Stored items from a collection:
************

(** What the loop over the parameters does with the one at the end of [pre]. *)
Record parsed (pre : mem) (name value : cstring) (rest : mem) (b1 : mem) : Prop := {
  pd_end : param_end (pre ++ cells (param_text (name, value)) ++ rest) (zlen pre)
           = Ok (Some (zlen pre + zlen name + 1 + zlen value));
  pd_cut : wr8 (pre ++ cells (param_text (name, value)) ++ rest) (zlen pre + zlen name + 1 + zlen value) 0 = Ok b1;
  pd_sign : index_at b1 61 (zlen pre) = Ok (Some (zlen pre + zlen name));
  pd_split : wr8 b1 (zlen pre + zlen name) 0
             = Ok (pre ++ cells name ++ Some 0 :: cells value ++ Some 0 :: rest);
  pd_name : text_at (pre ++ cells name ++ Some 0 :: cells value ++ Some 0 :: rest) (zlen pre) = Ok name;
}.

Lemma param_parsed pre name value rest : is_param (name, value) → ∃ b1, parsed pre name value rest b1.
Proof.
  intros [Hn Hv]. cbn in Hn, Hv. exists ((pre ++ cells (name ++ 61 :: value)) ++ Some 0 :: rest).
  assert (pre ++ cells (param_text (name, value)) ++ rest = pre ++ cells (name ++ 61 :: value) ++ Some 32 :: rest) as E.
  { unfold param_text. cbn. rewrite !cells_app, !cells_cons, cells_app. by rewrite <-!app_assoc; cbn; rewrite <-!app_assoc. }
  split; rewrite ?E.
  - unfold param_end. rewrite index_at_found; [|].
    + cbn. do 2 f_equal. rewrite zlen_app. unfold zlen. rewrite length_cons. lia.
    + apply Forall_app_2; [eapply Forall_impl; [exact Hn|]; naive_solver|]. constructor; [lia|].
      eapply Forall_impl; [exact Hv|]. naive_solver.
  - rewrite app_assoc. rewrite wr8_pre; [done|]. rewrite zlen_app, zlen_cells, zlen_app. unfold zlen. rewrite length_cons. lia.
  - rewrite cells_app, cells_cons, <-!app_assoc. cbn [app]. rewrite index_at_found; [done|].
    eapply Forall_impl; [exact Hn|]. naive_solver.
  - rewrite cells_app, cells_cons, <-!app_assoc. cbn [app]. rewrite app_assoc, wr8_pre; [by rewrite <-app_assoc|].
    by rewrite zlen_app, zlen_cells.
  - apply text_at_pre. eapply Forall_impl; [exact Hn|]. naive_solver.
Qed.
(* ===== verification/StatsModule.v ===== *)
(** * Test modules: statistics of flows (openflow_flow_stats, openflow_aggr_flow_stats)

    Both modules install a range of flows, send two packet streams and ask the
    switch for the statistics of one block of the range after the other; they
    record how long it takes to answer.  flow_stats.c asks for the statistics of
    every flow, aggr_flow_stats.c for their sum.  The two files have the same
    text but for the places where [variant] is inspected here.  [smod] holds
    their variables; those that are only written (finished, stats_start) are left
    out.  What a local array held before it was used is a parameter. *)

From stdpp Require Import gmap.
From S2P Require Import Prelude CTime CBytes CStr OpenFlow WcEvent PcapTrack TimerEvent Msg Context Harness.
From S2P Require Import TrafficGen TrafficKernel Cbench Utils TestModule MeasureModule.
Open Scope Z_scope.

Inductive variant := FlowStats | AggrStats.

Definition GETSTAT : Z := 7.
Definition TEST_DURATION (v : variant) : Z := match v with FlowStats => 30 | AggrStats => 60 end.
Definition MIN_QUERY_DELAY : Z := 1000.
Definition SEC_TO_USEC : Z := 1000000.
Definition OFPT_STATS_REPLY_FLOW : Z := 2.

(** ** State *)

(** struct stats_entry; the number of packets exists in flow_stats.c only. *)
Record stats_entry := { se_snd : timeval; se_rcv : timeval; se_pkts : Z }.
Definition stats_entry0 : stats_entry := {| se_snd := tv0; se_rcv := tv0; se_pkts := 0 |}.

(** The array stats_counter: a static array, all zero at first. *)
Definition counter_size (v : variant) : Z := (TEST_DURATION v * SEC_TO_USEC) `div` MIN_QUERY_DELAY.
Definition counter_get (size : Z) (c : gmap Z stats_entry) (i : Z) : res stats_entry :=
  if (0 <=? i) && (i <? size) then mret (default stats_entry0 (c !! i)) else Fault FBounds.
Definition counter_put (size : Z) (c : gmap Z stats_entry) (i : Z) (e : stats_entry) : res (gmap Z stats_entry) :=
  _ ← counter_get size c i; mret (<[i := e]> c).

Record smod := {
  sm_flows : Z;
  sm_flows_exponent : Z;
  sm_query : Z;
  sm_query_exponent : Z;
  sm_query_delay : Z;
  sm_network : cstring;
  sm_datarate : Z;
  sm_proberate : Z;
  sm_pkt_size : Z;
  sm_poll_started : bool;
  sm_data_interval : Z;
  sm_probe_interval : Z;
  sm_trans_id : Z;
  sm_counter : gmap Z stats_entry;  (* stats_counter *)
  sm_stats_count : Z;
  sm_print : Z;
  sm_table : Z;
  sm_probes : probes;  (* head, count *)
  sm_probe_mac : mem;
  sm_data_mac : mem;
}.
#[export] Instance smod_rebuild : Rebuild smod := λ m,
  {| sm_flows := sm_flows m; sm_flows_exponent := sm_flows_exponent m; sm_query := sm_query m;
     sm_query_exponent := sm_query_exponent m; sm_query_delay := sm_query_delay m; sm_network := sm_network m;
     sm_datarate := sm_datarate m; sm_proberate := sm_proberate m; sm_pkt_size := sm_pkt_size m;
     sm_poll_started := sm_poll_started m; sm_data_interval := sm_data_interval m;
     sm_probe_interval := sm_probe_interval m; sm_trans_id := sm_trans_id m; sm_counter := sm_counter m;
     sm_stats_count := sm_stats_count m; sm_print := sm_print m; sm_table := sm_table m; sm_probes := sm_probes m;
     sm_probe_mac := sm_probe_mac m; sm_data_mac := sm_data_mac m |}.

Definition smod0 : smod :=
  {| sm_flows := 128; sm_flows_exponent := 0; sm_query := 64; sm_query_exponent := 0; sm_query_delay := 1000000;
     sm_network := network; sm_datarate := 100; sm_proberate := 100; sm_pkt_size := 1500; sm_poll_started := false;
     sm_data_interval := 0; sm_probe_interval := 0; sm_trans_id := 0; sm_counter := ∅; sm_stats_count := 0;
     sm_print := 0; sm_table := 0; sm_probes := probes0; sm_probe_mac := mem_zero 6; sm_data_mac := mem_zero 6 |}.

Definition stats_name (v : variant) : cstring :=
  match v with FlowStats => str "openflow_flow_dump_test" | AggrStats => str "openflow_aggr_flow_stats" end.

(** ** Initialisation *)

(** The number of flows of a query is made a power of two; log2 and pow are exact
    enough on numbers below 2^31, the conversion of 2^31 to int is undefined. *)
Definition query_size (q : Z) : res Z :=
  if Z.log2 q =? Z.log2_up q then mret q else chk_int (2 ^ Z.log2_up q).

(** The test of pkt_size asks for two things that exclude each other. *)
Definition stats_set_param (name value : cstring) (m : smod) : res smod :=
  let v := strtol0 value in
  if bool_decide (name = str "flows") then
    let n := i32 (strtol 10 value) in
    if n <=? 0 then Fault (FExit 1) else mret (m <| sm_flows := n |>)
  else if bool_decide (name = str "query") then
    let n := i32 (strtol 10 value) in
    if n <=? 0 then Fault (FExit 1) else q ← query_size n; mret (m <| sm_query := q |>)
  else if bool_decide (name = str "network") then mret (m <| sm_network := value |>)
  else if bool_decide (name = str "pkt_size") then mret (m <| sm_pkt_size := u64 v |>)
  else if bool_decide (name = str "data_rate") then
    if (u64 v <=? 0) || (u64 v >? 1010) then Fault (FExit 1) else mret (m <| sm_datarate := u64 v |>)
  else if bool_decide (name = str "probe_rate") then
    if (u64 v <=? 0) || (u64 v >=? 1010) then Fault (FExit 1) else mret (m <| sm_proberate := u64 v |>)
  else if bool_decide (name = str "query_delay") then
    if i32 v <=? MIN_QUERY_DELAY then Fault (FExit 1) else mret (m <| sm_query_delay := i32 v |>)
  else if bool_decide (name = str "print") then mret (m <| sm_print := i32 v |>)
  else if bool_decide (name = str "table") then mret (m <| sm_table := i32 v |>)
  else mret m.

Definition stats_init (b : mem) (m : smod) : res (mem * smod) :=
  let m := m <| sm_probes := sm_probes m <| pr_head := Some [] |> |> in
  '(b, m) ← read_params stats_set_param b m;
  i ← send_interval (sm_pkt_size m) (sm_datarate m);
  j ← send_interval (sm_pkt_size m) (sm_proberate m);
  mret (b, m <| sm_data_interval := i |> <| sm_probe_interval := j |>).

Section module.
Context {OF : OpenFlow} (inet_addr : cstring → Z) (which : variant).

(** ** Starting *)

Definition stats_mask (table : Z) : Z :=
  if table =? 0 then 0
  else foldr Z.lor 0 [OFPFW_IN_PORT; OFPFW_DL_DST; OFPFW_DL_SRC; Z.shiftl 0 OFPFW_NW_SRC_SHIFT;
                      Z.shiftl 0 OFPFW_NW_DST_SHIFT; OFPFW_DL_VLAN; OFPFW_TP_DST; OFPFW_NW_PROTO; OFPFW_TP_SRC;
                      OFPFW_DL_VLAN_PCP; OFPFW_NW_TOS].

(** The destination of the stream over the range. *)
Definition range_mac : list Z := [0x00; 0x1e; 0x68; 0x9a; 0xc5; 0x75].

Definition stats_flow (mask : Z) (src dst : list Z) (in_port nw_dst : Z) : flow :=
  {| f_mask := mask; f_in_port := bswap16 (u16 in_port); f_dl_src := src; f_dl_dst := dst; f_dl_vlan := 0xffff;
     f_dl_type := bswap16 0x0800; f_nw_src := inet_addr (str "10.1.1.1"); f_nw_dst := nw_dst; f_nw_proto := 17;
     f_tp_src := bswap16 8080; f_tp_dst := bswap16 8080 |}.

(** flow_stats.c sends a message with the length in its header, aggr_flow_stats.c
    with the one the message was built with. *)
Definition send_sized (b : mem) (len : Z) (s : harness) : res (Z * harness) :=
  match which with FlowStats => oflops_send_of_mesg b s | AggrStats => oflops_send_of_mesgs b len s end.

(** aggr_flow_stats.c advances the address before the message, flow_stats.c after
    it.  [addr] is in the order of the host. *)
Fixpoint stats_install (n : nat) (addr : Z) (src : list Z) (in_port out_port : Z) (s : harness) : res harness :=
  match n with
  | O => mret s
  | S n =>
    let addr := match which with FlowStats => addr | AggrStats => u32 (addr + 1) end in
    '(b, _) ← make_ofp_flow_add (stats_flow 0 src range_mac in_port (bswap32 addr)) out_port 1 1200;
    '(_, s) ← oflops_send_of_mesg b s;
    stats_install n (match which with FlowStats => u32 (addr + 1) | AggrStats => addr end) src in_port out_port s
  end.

************

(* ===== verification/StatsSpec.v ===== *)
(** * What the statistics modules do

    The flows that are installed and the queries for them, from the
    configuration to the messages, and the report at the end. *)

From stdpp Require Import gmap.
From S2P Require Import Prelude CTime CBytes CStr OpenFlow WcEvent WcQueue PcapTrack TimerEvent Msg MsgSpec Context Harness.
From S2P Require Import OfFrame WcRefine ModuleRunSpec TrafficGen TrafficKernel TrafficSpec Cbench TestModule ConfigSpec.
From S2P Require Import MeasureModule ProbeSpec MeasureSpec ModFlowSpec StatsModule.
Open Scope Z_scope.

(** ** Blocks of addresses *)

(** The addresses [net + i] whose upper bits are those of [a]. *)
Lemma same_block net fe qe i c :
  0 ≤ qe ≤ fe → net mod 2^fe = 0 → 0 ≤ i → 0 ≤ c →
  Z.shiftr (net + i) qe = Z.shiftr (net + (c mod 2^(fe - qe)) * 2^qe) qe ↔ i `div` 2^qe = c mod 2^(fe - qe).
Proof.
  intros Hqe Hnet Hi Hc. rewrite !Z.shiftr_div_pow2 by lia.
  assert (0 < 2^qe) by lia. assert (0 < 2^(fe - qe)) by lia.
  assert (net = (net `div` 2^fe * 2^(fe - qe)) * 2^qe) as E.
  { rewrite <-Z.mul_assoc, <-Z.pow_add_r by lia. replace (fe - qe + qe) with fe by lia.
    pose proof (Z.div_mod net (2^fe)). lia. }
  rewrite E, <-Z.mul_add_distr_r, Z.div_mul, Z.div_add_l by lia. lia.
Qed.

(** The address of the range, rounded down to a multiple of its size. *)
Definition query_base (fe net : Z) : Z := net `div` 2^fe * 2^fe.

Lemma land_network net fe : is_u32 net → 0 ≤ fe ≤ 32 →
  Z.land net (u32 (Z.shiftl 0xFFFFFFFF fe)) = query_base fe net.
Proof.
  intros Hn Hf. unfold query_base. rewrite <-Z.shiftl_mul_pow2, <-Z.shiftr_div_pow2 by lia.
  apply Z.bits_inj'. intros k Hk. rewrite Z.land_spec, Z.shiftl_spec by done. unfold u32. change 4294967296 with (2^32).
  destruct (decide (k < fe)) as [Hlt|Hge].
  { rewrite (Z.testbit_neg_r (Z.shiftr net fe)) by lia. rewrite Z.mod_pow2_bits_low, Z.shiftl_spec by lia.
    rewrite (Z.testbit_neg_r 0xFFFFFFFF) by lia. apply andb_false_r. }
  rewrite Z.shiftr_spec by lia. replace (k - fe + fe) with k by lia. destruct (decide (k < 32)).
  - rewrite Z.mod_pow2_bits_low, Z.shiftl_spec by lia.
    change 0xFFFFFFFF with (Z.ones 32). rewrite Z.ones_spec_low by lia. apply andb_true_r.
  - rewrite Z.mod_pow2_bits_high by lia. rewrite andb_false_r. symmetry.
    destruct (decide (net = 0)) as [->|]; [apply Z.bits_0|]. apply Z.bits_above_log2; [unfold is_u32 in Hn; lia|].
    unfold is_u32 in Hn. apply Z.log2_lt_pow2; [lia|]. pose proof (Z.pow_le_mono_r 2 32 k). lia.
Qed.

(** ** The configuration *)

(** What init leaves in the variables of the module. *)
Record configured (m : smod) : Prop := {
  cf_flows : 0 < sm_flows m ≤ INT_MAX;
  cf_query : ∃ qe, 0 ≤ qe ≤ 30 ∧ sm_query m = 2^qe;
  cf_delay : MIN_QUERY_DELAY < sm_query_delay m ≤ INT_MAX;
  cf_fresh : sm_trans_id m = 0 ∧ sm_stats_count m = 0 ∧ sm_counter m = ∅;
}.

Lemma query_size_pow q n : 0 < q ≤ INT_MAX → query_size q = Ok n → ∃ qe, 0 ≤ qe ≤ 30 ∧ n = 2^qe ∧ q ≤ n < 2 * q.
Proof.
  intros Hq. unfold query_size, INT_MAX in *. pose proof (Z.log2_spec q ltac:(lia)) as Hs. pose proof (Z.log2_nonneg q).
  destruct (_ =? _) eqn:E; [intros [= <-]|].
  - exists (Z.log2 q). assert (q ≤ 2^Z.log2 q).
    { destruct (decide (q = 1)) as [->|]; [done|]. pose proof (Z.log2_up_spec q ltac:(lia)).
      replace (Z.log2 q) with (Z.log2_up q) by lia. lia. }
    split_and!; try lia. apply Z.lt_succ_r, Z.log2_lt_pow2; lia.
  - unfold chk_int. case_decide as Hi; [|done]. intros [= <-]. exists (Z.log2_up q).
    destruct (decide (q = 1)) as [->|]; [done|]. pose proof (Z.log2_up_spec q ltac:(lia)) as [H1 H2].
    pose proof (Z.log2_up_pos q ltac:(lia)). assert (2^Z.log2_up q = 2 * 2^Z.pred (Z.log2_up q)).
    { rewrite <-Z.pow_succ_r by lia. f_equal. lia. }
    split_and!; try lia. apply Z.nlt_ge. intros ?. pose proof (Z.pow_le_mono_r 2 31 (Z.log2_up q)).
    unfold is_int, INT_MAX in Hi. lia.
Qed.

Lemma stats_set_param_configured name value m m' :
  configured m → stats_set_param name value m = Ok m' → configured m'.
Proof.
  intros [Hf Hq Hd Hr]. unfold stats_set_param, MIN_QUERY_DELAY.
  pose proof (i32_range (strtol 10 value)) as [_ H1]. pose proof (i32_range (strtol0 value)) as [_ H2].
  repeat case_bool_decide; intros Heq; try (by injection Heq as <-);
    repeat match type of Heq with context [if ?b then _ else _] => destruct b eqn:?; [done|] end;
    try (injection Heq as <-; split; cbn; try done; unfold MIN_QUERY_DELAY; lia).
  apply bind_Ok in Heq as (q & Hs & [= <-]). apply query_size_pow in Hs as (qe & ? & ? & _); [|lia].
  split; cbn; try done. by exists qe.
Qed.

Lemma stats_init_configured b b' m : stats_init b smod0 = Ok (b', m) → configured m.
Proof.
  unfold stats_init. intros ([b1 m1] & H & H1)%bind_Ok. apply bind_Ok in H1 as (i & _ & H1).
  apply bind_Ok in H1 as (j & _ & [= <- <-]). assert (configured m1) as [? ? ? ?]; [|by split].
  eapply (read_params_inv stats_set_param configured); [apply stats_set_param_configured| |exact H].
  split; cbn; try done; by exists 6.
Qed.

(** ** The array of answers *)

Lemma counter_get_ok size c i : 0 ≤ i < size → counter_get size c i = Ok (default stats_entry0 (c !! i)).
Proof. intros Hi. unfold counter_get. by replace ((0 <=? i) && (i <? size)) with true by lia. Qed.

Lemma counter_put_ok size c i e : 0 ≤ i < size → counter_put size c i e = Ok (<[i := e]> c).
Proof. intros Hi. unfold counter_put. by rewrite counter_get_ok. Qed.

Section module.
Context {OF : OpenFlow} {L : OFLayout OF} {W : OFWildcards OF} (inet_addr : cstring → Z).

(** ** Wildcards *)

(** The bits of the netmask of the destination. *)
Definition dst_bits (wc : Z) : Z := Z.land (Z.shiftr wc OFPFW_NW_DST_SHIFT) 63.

************

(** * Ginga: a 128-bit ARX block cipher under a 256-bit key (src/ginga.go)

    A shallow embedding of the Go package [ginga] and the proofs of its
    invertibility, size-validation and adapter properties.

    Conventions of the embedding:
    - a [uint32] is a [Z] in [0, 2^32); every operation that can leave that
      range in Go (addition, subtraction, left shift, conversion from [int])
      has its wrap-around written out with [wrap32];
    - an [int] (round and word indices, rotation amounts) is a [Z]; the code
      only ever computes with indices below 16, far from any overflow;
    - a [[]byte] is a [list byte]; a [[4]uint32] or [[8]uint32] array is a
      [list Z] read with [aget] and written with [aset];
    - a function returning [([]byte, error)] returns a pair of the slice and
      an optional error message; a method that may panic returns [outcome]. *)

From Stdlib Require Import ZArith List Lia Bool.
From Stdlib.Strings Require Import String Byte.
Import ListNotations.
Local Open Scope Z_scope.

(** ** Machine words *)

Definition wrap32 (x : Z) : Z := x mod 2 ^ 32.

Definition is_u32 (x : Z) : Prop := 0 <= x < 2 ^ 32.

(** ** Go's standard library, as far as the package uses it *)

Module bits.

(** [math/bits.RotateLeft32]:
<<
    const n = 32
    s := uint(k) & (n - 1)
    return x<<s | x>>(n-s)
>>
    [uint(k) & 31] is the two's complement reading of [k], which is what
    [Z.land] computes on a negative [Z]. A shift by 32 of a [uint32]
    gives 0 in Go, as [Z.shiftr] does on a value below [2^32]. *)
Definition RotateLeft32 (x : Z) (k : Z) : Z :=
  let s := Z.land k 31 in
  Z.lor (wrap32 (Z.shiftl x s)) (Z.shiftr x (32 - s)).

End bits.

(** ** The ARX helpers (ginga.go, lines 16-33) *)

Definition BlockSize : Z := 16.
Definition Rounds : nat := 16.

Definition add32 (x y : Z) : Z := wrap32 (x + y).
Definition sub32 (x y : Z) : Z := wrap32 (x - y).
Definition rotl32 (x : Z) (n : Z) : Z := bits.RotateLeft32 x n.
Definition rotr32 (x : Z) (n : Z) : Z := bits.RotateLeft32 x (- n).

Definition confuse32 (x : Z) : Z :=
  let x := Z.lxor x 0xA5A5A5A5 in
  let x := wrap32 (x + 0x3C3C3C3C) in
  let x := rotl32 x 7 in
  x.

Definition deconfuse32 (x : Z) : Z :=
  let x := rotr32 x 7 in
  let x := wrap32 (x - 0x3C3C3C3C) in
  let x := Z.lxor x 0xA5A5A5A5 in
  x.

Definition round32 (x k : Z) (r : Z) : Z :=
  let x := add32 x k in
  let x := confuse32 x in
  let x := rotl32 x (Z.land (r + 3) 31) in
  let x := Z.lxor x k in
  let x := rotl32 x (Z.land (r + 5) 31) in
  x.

************

• [WHAT TO WORK ON]: Reproduce, word for word and in full, only the lines above that start at the line with "(** What the" and run through the line with "switch for the", both ends included.

• [ANSWER FOR THIS EXERCISE]:
(** What the loop over the parameters does with the one at the end of [pre]. *)
Record parsed (pre : mem) (name value : cstring) (rest : mem) (b1 : mem) : Prop := {
  pd_end : param_end (pre ++ cells (param_text (name, value)) ++ rest) (zlen pre)
           = Ok (Some (zlen pre + zlen name + 1 + zlen value));
  pd_cut : wr8 (pre ++ cells (param_text (name, value)) ++ rest) (zlen pre + zlen name + 1 + zlen value) 0 = Ok b1;
  pd_sign : index_at b1 61 (zlen pre) = Ok (Some (zlen pre + zlen name));
  pd_split : wr8 b1 (zlen pre + zlen name) 0
             = Ok (pre ++ cells name ++ Some 0 :: cells value ++ Some 0 :: rest);
  pd_name : text_at (pre ++ cells name ++ Some 0 :: cells value ++ Some 0 :: rest) (zlen pre) = Ok name;
}.

Lemma param_parsed pre name value rest : is_param (name, value) → ∃ b1, parsed pre name value rest b1.
Proof.
  intros [Hn Hv]. cbn in Hn, Hv. exists ((pre ++ cells (name ++ 61 :: value)) ++ Some 0 :: rest).
  assert (pre ++ cells (param_text (name, value)) ++ rest = pre ++ cells (name ++ 61 :: value) ++ Some 32 :: rest) as E.
  { unfold param_text. cbn. rewrite !cells_app, !cells_cons, cells_app. by rewrite <-!app_assoc; cbn; rewrite <-!app_assoc. }
  split; rewrite ?E.
  - unfold param_end. rewrite index_at_found; [|].
    + cbn. do 2 f_equal. rewrite zlen_app. unfold zlen. rewrite length_cons. lia.
    + apply Forall_app_2; [eapply Forall_impl; [exact Hn|]; naive_solver|]. constructor; [lia|].
      eapply Forall_impl; [exact Hv|]. naive_solver.
  - rewrite app_assoc. rewrite wr8_pre; [done|]. rewrite zlen_app, zlen_cells, zlen_app. unfold zlen. rewrite length_cons. lia.
  - rewrite cells_app, cells_cons, <-!app_assoc. cbn [app]. rewrite index_at_found; [done|].
    eapply Forall_impl; [exact Hn|]. naive_solver.
  - rewrite cells_app, cells_cons, <-!app_assoc. cbn [app]. rewrite app_assoc, wr8_pre; [by rewrite <-app_assoc|].
    by rewrite zlen_app, zlen_cells.
  - apply text_at_pre. eapply Forall_impl; [exact Hn|]. naive_solver.
Qed.
(* ===== verification/StatsModule.v ===== *)
(** * Test modules: statistics of flows (openflow_flow_stats, openflow_aggr_flow_stats)

    Both modules install a range of flows, send two packet streams and ask the
    switch for the statistics of one block of the range after the other; they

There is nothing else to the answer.